The immunoglobulin-superfamily molecule basigin is a binding protein for oligomannosidic carbohydrates: an anti-idiotypic approach

Recognition molecules that carry carbohydrate structures regulate cell interactions during development and play important roles in synaptic plasticity and regeneration in the adult. Glycans appear to be involved in these interactions. We have searched for binding proteins for oligomannosidic structures using the L3 antibody directed against high mannose-type glycans in an anti-idiotypic approach. A selected monoclonal anti-idiotype antibody was used for affinity chromatography and identified basigin as a binding protein from mouse brain detergent lysates.

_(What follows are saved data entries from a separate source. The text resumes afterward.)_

Definition set_sysroot (v : string) (c : Config) : Config :=
  mkConfig (cfg_output c) (cfg_dynamic_linker c) (cfg_export_dynamic c)
    (cfg_entry c) (cfg_print_map c) (cfg_stat c) (cfg_is_static c)
    (cfg_trace_symbol c) (cfg_filler c) (cfg_library_paths c) v (cfg_trace c)
    (cfg_pie c) (cfg_relax c) (cfg_perf c) (cfg_z_now c) (cfg_fork c)
    (cfg_thread_count c) (cfg_discard_all c) (cfg_discard_locals c)
    (cfg_strip_all c) (cfg_rpaths c) (cfg_version_script c) (cfg_preload c)
    (cfg_globals c) (cfg_image_base c).

Definition set_trace (v : bool) (c : Config) : Config :=
  mkConfig (cfg_output c) (cfg_dynamic_linker c) (cfg_export_dynamic c)
    (cfg_entry c) (cfg_print_map c) (cfg_stat c) (cfg_is_static c)
    (cfg_trace_symbol c) (cfg_filler c) (cfg_library_paths c) (cfg_sysroot c)
    v (cfg_pie c) (cfg_relax c) (cfg_perf c) (cfg_z_now c) (cfg_fork c)
    (cfg_thread_count c) (cfg_discard_all c) (cfg_discard_locals c)
    (cfg_strip_all c) (cfg_rpaths c) (cfg_version_script c) (cfg_preload c)
    (cfg_globals c) (cfg_image_base c).

Definition set_pie (v : bool) (c : Config) : Config :=
  mkConfig (cfg_output c) (cfg_dynamic_linker c) (cfg_export_dynamic c)
    (cfg_entry c) (cfg_print_map c) (cfg_stat c) (cfg_is_static c)
    (cfg_trace_symbol c) (cfg_filler c) (cfg_library_paths c) (cfg_sysroot c)
    (cfg_trace c) v (cfg_relax c) (cfg_perf c) (cfg_z_now c) (cfg_fork c)
    (cfg_thread_count c) (cfg_discard_all c) (cfg_discard_locals c)
    (cfg_strip_all c) (cfg_rpaths c) (cfg_version_script c) (cfg_preload c)
    (cfg_globals c) (cfg_image_base c).

Definition set_relax (v : bool) (c : Config) : Config :=
  mkConfig (cfg_output c) (cfg_dynamic_linker c) (cfg_export_dynamic c)
    (cfg_entry c) (cfg_print_map c) (cfg_stat c) (cfg_is_static c)
    (cfg_trace_symbol c) (cfg_filler c) (cfg_library_paths c) (cfg_sysroot c)
    (cfg_trace c) (cfg_pie c) v (cfg_perf c) (cfg_z_now c) (cfg_fork c)
    (cfg_thread_count c) (cfg_discard_all c) (cfg_discard_locals c)
    (cfg_strip_all c) (cfg_rpaths c) (cfg_version_script c) (cfg_preload c)
    (cfg_globals c) (cfg_image_base c).

Definition set_perf (v : bool) (c : Config) : Config :=
  mkConfig (cfg_output c) (cfg_dynamic_linker c) (cfg_export_dynamic c)
    (cfg_entry c) (cfg_print_map c) (cfg_stat c) (cfg_is_static c)
    (cfg_trace_symbol c) (cfg_filler c) (cfg_library_paths c) (cfg_sysroot c)
    (cfg_trace c) (cfg_pie c) (cfg_relax c) v (cfg_z_now c) (cfg_fork c)
    (cfg_thread_count c) (cfg_discard_all c) (cfg_discard_locals c)
    (cfg_strip_all c) (cfg_rpaths c) (cfg_version_script c) (cfg_preload c)
    (cfg_globals c) (cfg_image_base c).

Definition set_z_now (v : bool) (c : Config) : Config :=
  mkConfig (cfg_output c) (cfg_dynamic_linker c) (cfg_export_dynamic c)
    (cfg_entry c) (cfg_print_map c) (cfg_stat c) (cfg_is_static c)
    (cfg_trace_symbol c) (cfg_filler c) (cfg_library_paths c) (cfg_sysroot c)
    (cfg_trace c) (cfg_pie c) (cfg_relax c) (cfg_perf c) v (cfg_fork c)
    (cfg_thread_count c) (cfg_discard_all c) (cfg_discard_locals c)
    (cfg_strip_all c) (cfg_rpaths c) (cfg_version_script c) (cfg_preload c)
    (cfg_globals c) (cfg_image_base c).

Definition set_fork (v : bool) (c : Config) : Config :=
  mkConfig (cfg_output c) (cfg_dynamic_linker c) (cfg_export_dynamic c)
    (cfg_entry c) (cfg_print_map c) (cfg_stat c) (cfg_is_static c)
    (cfg_trace_symbol c) (cfg_filler c) (cfg_library_paths c) (cfg_sysroot c)
    (cfg_trace c) (cfg_pie c) (cfg_relax c) (cfg_perf c) (cfg_z_now c) v
    (cfg_thread_count c) (cfg_discard_all c) (cfg_discard_locals c)
    (cfg_strip_all c) (cfg_rpaths c) (cfg_version_script c) (cfg_preload c)
    (cfg_globals c) (cfg_image_base c).

Definition set_thread_count (v : Z) (c : Config) : Config :=
  mkConfig (cfg_output c) (cfg_dynamic_linker c) (cfg_export_dynamic c)
    (cfg_entry c) (cfg_print_map c) (cfg_stat c) (cfg_is_static c)
    (cfg_trace_symbol c) (cfg_filler c) (cfg_library_paths c) (cfg_sysroot c)
    (cfg_trace c) (cfg_pie c) (cfg_relax c) (cfg_perf c) (cfg_z_now c)
    (cfg_fork c) v (cfg_discard_all c) (cfg_discard_locals c) (cfg_strip_all
    c) (cfg_rpaths c) (cfg_version_script c) (cfg_preload c) (cfg_globals c)
    (cfg_image_base c).

Definition set_discard_all (v : bool) (c : Config) : Config :=
  mkConfig (cfg_output c) (cfg_dynamic_linker c) (cfg_export_dynamic c)
    (cfg_entry c) (cfg_print_map c) (cfg_stat c) (cfg_is_static c)
    (cfg_trace_symbol c) (cfg_filler c) (cfg_library_paths c) (cfg_sysroot c)
    (cfg_trace c) (cfg_pie c) (cfg_relax c) (cfg_perf c) (cfg_z_now c)
    (cfg_fork c) (cfg_thread_count c) v (cfg_discard_locals c) (cfg_strip_all
    c) (cfg_rpaths c) (cfg_version_script c) (cfg_preload c) (cfg_globals c)
    (cfg_image_base c).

Basigin was found to bind to high mannose-carrying cell recognition molecules, such as myelin-associated glycoprotein, L1, the beta2-subunit of Na+/K+-ATPase and an oligomannosidic neoglycolipid. Furthermore, basigin was involved in outgrowth of astrocytic processes in vitro. A striking homology between the first immunoglobulin (Ig)-like domain of basigin and the fourth Ig-like domain of NCAM, previously shown to bind to oligomannosidic glycans, and the lectin domain of the mannose receptor confirms that basigin is an oligomannose binding lectin. To our knowledge this is the first report that anti-idiotypic antibodies can be used to identify binding partners for carbohydrates.